La imagen circuló en minutos. Durante un recorrido en el Centro Histórico, un hombre se acercó a la presidenta Claudia Sheinbaum y la tocó sin su consentimiento. Ella retrocedió, el escolta intervino. La escena es dolorosamente familiar para millones de mujeres. ese contacto no pedido, el cuerpo que se tensa, la incomodidad. Pero lo que vino después dice más de este país que el incidente mismo.
Porque en vez de reconocer el acoso, muchas personas se apresuraron a minimizarlo, justificarlo o simplemente a dudar de que hubiera pasado. Como si no lo viéramos a diario. Como si no lo viviéramos todas.
Antes de hablar del acoso, la conversación pública se desvió hacia otro lado. "Es un montaje", dijeron. "Está actuado". "La presidenta lo usó como distractor". El hecho ocurrió días después del asesinato del alcalde de Uruapan, Carlos Manzo, un crimen que generó enojo y tensión política. En ese clima, hubo quienes prefirieron ver una estrategia política antes que la violencia sexual.
Negar lo ocurrido importa porque normaliza aquello que miles de mujeres enfrentan a diario sin cámaras y sin respaldo institucional. En lo que va del año, 9 mil 930 mujeres han denunciado acoso u hostigamiento sexual en México, de acuerdo con el Secretariado Ejecutivo del Sistema Nacional de Seguridad Pública. La Ciudad de México concentra la cifra más alta, con 1,107 casos.
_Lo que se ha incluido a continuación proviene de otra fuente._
(* ===== verification/AgentInfo.v ===== *)
(** * What the Agent reports ([cmd/agent/main.go], [collectInfo] and below)

    Disk space, memory, processor and system facts read from the host, and the
    heartbeat's [SystemInfo], which is collected in steps between which the
    Server may change the metric policy. *)

From S2P Require Export Telemetry.
From S2P Require Export Proc.

(** ** Mounted file systems *)

Definition rootDiskUsage (h : Host) : Z * Z :=
  match h_statfs h "/" with
  | Some (bsize, blocks, bavail) =>
    if bsize <=? 0 then (0, 0) else (wrap_u64 (blocks * bsize), wrap_u64 (bavail * bsize))
  | None => (0, 0)
  end.

Definition excludedDiskDevice (source blockName : string) (prefixes : list string) : bool :=
  existsb (λ prefix,
    let prefix := TrimSpace prefix in
    let namePrefix := TrimPrefix prefix "/dev/" in
    negb (String.eqb prefix "")
    && (HasPrefix source prefix || (negb (String.eqb namePrefix "") && HasPrefix blockName namePrefix)))
  prefixes.

(** The four escapes of a mount table, replaced from left to right. *)
Fixpoint unescapeMountField (s : string) : string :=
  match s with
  | String "\" (String "0" (String "4" (String "0" rest))) => String " " (unescapeMountField rest)
  | String "\" (String "0" (String "1" (String "1" rest))) => String (ascii_of_N 9) (unescapeMountField rest)
  | String "\" (String "0" (String "1" (String "2" rest))) => String (ascii_of_N 10) (unescapeMountField rest)
  | String "\" (String "1" (String "3" (String "4" rest))) => String "\" (unescapeMountField rest)
  | String c rest => String c (unescapeMountField rest)
  | EmptyString => ""
  end.

(** The index of the separator ["-"] from the seventh field on. *)
Fixpoint separator (i : nat) (fields : list string) : option nat :=
  match fields with
  | [] => None
  | f :: rest => if (6 <=? i)%nat && String.eqb f "-" then Some i else separator (S i) rest
  end.

Record usage : Type := mkUsage { us_seen : gset string; us_total : Z; us_available : Z }.

Definition mount_step (h : Host) (sysDevBlockRoot : string) (excluded : list string) (u : usage) (line : string)
    : usage :=
  let f := Fields line in
  if Z.of_nat (length f) <? 10 then u
  else
    match separator 0 f with
    | None => u
    | Some k =>
      if (length f <=? k + 2)%nat then u
      else
        let deviceID := nth 2 f "" in
        match h_link h (JoinPath sysDevBlockRoot deviceID) with
        | None => u
        | Some blockPath =>
          if excludedDiskDevice (unescapeMountField (nth (k + 2) f "")) (Base blockPath) excluded
             || bool_decide (deviceID ∈ us_seen u)
          then u
          else
            match h_statfs h (unescapeMountField (nth 4 f "")) with
            | None => u
            | Some (bsize, blocks, bavail) =>
              if bsize <=? 0 then u
              else mkUsage ({[deviceID]} ∪ us_seen u)
                     (wrap_u64 (us_total u + wrap_u64 (blocks * bsize)))
                     (wrap_u64 (us_available u + wrap_u64 (bavail * bsize)))
            end
        end
    end.

Definition mountedFilesystemUsage (h : Host) (mountInfoPath sysDevBlockRoot : string) (excluded : list string)
    : Z * Z :=
  match scan h mountInfoPath with
  | None => rootDiskUsage h
  | Some lines =>
    let u := fold_left (mount_step h sysDevBlockRoot excluded) lines (mkUsage ∅ 0 0) in
    if us_total u =? 0 then rootDiskUsage h else (us_total u, us_available u)
  end.

(** ** Physical disks *)

Definition capacity_step (h : Host) (root : string) (by_device : gmap string Z) (name : string)
    : gmap string Z :=
  let blockPath := JoinPath root name in
  if h_stat h (JoinPath blockPath "partition") then by_device
  else
    match h_link h (JoinPath blockPath "device") with
    | None => by_device
    | Some device =>
      match ParseUint (TrimSpace (readFile h (JoinPath blockPath "size"))) 10 64 with
      | None => by_device
      | Some sectors =>
        if (sectors =? 0) || (max_uint64 / 512 <? sectors) then by_device
        else if default 0 (by_device !! device) <? sectors * 512
             then <[device := sectors * 512]> by_device else by_device
      end
    end.

Definition physicalDiskCapacityAt `{MapOrder} (h : Host) (root : string) : Z * Z :=
  match h_dir h root with
  | None => (0, 0)
  | Some entries =>
    let by_device := fold_left (capacity_step h root) entries ∅ in
    (sum_u64 (snd <$> map_order by_device), Z.of_nat (size by_device))
  end.

(** ** Processor, memory and system facts *)

(** [for _, raw := range fields[1:]]: at most eight values, the first that does
    not parse fails. *)
Definition cpuTimes (h : Host) : option (Z * Z) :=
  match scan h "/proc/stat" with
  | Some (line :: _) =>
    match Fields line with
    | "cpu" :: fields =>
      if Z.of_nat (length fields) <? 4 then None
      else
        match mapM (λ f, ParseUint f 10 64) (take 8 fields) with
        | None => None
        | Some values =>
          Some (sum_u64 values,
                if (4 <? length values)%nat then wrap_u64 (nth 3 values 0 + nth 4 values 0) else nth 3 values 0)
        end
    | _ => None
    end
  | _ => None
  end.

Definition minus_one : float64 := f64_of_Z (-1).

(** The share of busy time since the previous call, -1 when it is unknown. *)
Definition cpu_share (prev current : Z * Z) : float64 :=
  let dTotal := wrap_u64 (fst current - fst prev) in
  let dIdle := wrap_u64 (snd current - snd prev) in
  if (dTotal =? 0) || (dTotal <? dIdle) then minus_one
  else
    let usage := f64_div (f64_mul (f64_of_Z (dTotal - dIdle)) (f64_of_Z 100)) (f64_of_Z dTotal) in
    if f64_ltb usage f64_zero then f64_zero
    else if f64_ltb (f64_of_Z 100) usage then f64_of_Z 100 else usage.

Definition cpuUsage (h : Host) (s : metrics) : float64 * metrics :=
  match cpuTimes h with
  | None => (minus_one, s)
  | Some current =>
    (match mt_cpu s with None => minus_one | Some prev => cpu_share prev current end,
     mkMetrics (mt_cards s) (Some current) (mt_telemetry s))
  end.

(** What [ParseUint] returns besides its error: 0 for a syntax error, the largest
    value when the digits read so far are out of range. *)
Fixpoint parse_value (acc : Z) (l : list Z) : Z :=
  match l with
  | [] => acc
  | b :: t =>
    match digit_val 10 b with
    | None => 0
    | Some d => let n := acc * 10 + d in if n <? 2 ^ 64 then parse_value n t else max_uint64
    end
  end.

Definition ParseUint_value (s : string) : Z := parse_value 0 (vals s).

Definition mem_step (acc : Z * Z) (line : string) : Z * Z :=
  match Fields line with
  | key :: value :: _ =>
    let v := wrap_u64 (ParseUint_value value * 1024) in
    let key := TrimSuffix key ":" in
    if String.eqb key "MemTotal" then (v, snd acc)
    else if String.eqb key "MemAvailable" then (fst acc, v) else acc
  | _ => acc
  end.

Definition memInfo (h : Host) : Z * Z :=
  match scan h "/proc/meminfo" with None => (0, 0) | Some lines => fold_left mem_step lines (0, 0) end.

(** [strings.Trim(s, c)] for one byte. *)
Fixpoint drop_byte (c : ascii) (l : list ascii) : list ascii :=
  match l with
  | x :: t => if Ascii.eqb x c then drop_byte c t else l
  | [] => []
  end.

Definition trim_byte (c : ascii) (s : string) : string :=
  of_bytes (reverse (drop_byte c (reverse (drop_byte c (to_bytes s))))).

Definition osRelease (goos : string) (h : Host) : string :=
  match find (λ l, HasPrefix l "PRETTY_NAME=") (Split (readFile h "/etc/os-release") newline) with
  | Some l => trim_byte (ascii_of_N 34) (TrimPrefix l "PRETTY_NAME=")
  | None => goos
  end.

(** The text after the first colon of a line that names the model. *)
Definition model_of (l : string) : option string :=
  if HasPrefix l "model name" || HasPrefix l "Hardware"
  then (λ p, TrimSpace (snd p)) <$> Cut l ":" else None.

Definition cpuModel (h : Host) : string :=
  match scan h "/proc/cpuinfo" with
  | None => ""
  | Some lines => default "" (head (omap model_of lines))
  end.

Definition firstField (s : string) : string := default "" (head (Fields s)).

(** Interfaces: loopback, up, and for each address what [net.ParseCIDR] makes of
    it: whether it is a loopback address, and its text. *)
Definition interface : Type := bool * bool * list (option (bool * string)).

Definition ipAddrs (ifs : list interface) : list string :=
  flat_map (λ i, let '(loopback, up, addrs) := i in
    if (loopback : bool) || negb up then []
    else omap (λ a : option (bool * string), match a with Some (false, ip) => Some ip | _ => None end) addrs) ifs.

(** ** The report *)

(** The machine: what the host shows, and the Agent's metric state. *)
Record machine : Type := mkMachine {
  mc_host : Host;
  mc_interfaces : list interface;
  mc_hostname : string;
  mc_uname : string;
  mc_metrics : metrics
}.

Definition on_metrics (f : metrics → metrics) (s : machine) : machine :=
  mkMachine (mc_host s) (mc_interfaces s) (mc_hostname s) (mc_uname s) (f (mc_metrics s)).

Notation mproc := (proc machine).

(** What the program was built with. *)
Record build : Type := mkBuild { bd_os : string; bd_arch : string; bd_cpus : Z; bd_version : string }.

Section report.
Context {mo : MapOrder} (ParseFloat : string → option float64) (ParseFloatValue : string → float64)
  (to_uint64 : float64 → Z) (toLower : string → string) (bd : build) (excluded : list string).

Definition observe {A} (f : Host → A) : mproc A := step (λ _ s, (f (mc_host s), s)).

(** A collector's turn: what it measures and its next state. *)
Definition collect {A} (f : Host → Z → metrics → A * metrics) : mproc A :=
  step (λ t s, let (x, m) := f (mc_host s) (tk_now t) (mc_metrics s) in (x, on_metrics (λ _, m) s)).

Definition with_telemetry {A} (f : Host → Z → telemetryState → A * telemetryState)
    (h : Host) (now : Z) (s : metrics) : A * metrics :=
  let (x, t) := f h now (mt_telemetry s) in (x, mkMetrics (mt_cards s) (mt_cpu s) t).

Definition when {A} (b : bool) (zero : A) (m : mproc A) : mproc A := if b then m else mret zero.

Definition uptime (h : Host) : Z := to_uint64 (ParseFloatValue (firstField (readFile h "/proc/uptime"))).

Definition cached_temperature (now : Z) (s : metrics) : option (option float64) :=
  if cache_valid now (ts_tempAt (mt_telemetry s)) temperatureCacheTTL then Some (ts_temp (mt_telemetry s)) else None.

(** The first look at the sensors' cache, the reading, and the update. *)
Definition cpuTemperature : mproc (option float64) :=
  c ← step (λ (t : ptick machine) (s : machine), ((cached_temperature (tk_now t) (mc_metrics s), tk_now t), s));
  let (cached, now) := c : option (option float64) * Z in
  match cached with
  | Some v => mret v
  | None =>
    v ← observe (λ h, readCPUTemperature ParseFloat toLower h "/sys/class/thermal" "/sys/class/hwmon");
    collect (λ _ _ s, let t := mt_telemetry s in
      (v, mkMetrics (mt_cards s) (mt_cpu s)
            (mkTelemetry (ts_net t) (ts_peaks t) (ts_disk t) (ts_procAt t) (ts_procs t) now v)))
  end.

Definition collectInfo : mproc SystemInfo :=
  x ← step (λ (t : ptick machine) (s : machine), ((mc_hostname s, mc_uname s, ipAddrs (mc_interfaces s), Unix (tk_now t)), s));
  let '(host, kernel, ips, at_) := x : string * string * list string * Z in
  sys ← observe (λ h, (osRelease (bd_os bd) h, cpuModel h, uptime h));
  let '(os, model, up) := sys : string * string * Z in
  cards ← step (λ (_ : ptick machine) (s : machine), (metricCardsSnapshot (mc_metrics s), s));
  let has := HasMetricCard cards in
  cpu ← when (has MetricCPU) f64_zero (collect (λ h _ s, cpuUsage h s));
  load ← when (has MetricCPU) "" (observe (λ h, firstField (readFile h "/proc/loadavg")));
  temp ← when (has MetricCPU) None cpuTemperature;
  mem ← when (has MetricMemory) (0, 0) (observe memInfo);
  disk ← when (has MetricDisk) (0, 0)
           (observe (λ h, mountedFilesystemUsage h "/proc/self/mountinfo" "/sys/dev/block" excluded));
  phys ← when (has MetricDisk) (0, 0) (observe (λ h, physicalDiskCapacityAt h "/sys/class/block"));
  net ← when (has MetricNetwork) no_network
          (collect (with_telemetry (λ h now, network h now "/proc/net/route" "/proc/net/dev" "/sys/class/net")));
  procs ← when (has MetricProcesses) no_processes (collect (with_telemetry (λ h now, processes h now "/proc")));
  io ← when (has MetricDiskIO) no_disk
         (collect (with_telemetry (λ h now, diskIO h now "/proc/diskstats" "/proc/stat" "/sys/class/block")));
  mret {|
    Hostname := host; OS := os; Kernel := kernel; Arch := bd_arch bd; CPUModel := model; CPUCores := bd_cpus bd;
    CPUUsage := cpu; Load1 := load; CPUTempC := temp;
    MemTotal := fst mem; MemAvail := snd mem; DiskTotal := fst disk; DiskFree := snd disk;
    DiskPhysicalTotal := fst phys; DiskPhysicalCount := snd phys;
    NetInterface := nm_Interface net; NetLinkBPS := nm_LinkBPS net; NetRXBPS := nm_RXBPS net;
    NetTXBPS := nm_TXBPS net; NetRXPeak5mBPS := nm_RXPeakBPS net; NetTXPeak5mBPS := nm_TXPeakBPS net;
    ProcessTotal := pm_Total procs; ProcessRunning := pm_Running procs; ProcessSleeping := pm_Sleeping procs;
    ProcessZombie := pm_Zombie procs;
    DiskReadBPS := dm_ReadBPS io; DiskWriteBPS := dm_WriteBPS io; DiskIOPS := dm_IOPS io;
    DiskIOWaitPct := dm_IOWaitPct io; DiskLatencyMS := dm_LatencyMS io;
    UptimeSec := up; IPAddrs := ips; AgentVer := bd_version bd; ReportedAt := at_
  |}.
End report.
Pero las denuncias solo registran una parte mínima del problema. Según la ENDIREH, el 45.6% de las mujeres mexicanas ha sufrido violencia sexual en espacios públicos. Casi la mitad del país. El silencio, la incredulidad social y la normalización son, en sí mismas, parte de la violencia.
Nombrar lo ocurrido como “acoso” es, en sí mismo, una forma de encubrir la violencia. La abogada Leslie Jiménez lo advierte con claridad. Lo que vivió Sheinbuam fue abuso sexual, porque hubo contacto corporal con connotación sexual sin consentimiento.
Nombrar la violencia con una palabra más suave es una forma de rebajarla, de diluir la responsabilidad, de proteger al agresor y de sugerir que lo sucedido no es tan grave. Y si algo está en disputa hoy es justamente el derecho de las mujeres a nombrar la violencia como violencia.
Cuando el Estado, los medios o la opinión pública minimizan el tipo penal, lo que están diciendo es que la violación de un cuerpo puede ser negociable, interpretable, “no tan grave”. Esa confusión no es semántica: es estructural. Es el mismo mecanismo que permite que las denuncias se archiven, que las víctimas sean desestimadas y que la impunidad siga siendo la regla. Si no nombramos la violencia como lo que es, lo único que se garantiza es que siga ocurriendo.
Pese a todo, hubo quien justificó la agresión alegando que el hombre estaba "borracho". Pero el estado del agresor no cambia nada. El consentimiento no se suspende, no se negocia, no depende de la intención del otro. Si alguien toca un cuerpo sin permiso, es acoso. Lo demás son excusas para no nombrar la violencia.
Tras la agresión, Sheinbaum presentó una denuncia y dijo algo que resonó: "Si esto le hacen a la presidenta, ¿qué va a pasar con las jóvenes mujeres en nuestro país?"
La pregunta no buscaba conmover sino señalar lo evidente: el cargo no exime del género. Ni el poder político protege del poder patriarcal.
La frase activó una memoria colectiva. Las redes se llenaron de testimonios. Pero esta vez no fue bajo la etiqueta #MiPrimerAcoso, como en 2016, cuando miles de mujeres rompieron el silencio al narrar sus primeras experiencias de acoso sexual. Aquella campaña marcó un punto de inflexión. Ocho años después, lo que volvió no fue la confesión sino la ironía amarga de quienes han sido puestas en duda demasiadas veces: #MiPrimerMontaje.
También está el problema legal: solo 19 estados han tipificado el abuso sexual de manera completa. Nueve lo contemplan de forma limitada. Cuatro ni siquiera lo reconocen explícitamente. Esta desigualdad no es un asunto técnico: se traduce en mujeres que pueden denunciar y mujeres que no.
En respuesta, la Secretaría de las Mujeres presentó el Plan Integral contra el Abuso Sexual, que busca homologar definiciones y agilizar procesos de denuncia. Es un paso necesario, pero insuficiente si la sociedad y las instituciones siguen asumiendo que las mujeres exageran, inventan o confunden.
La discusión nunca fue sobre el video. La discusión es sobre la credibilidad.La pregunta es brutal: si una presidenta necesita pruebas para que le crean, ¿qué le piden a una mujer que no tiene cámara, ni escolta, ni cargo?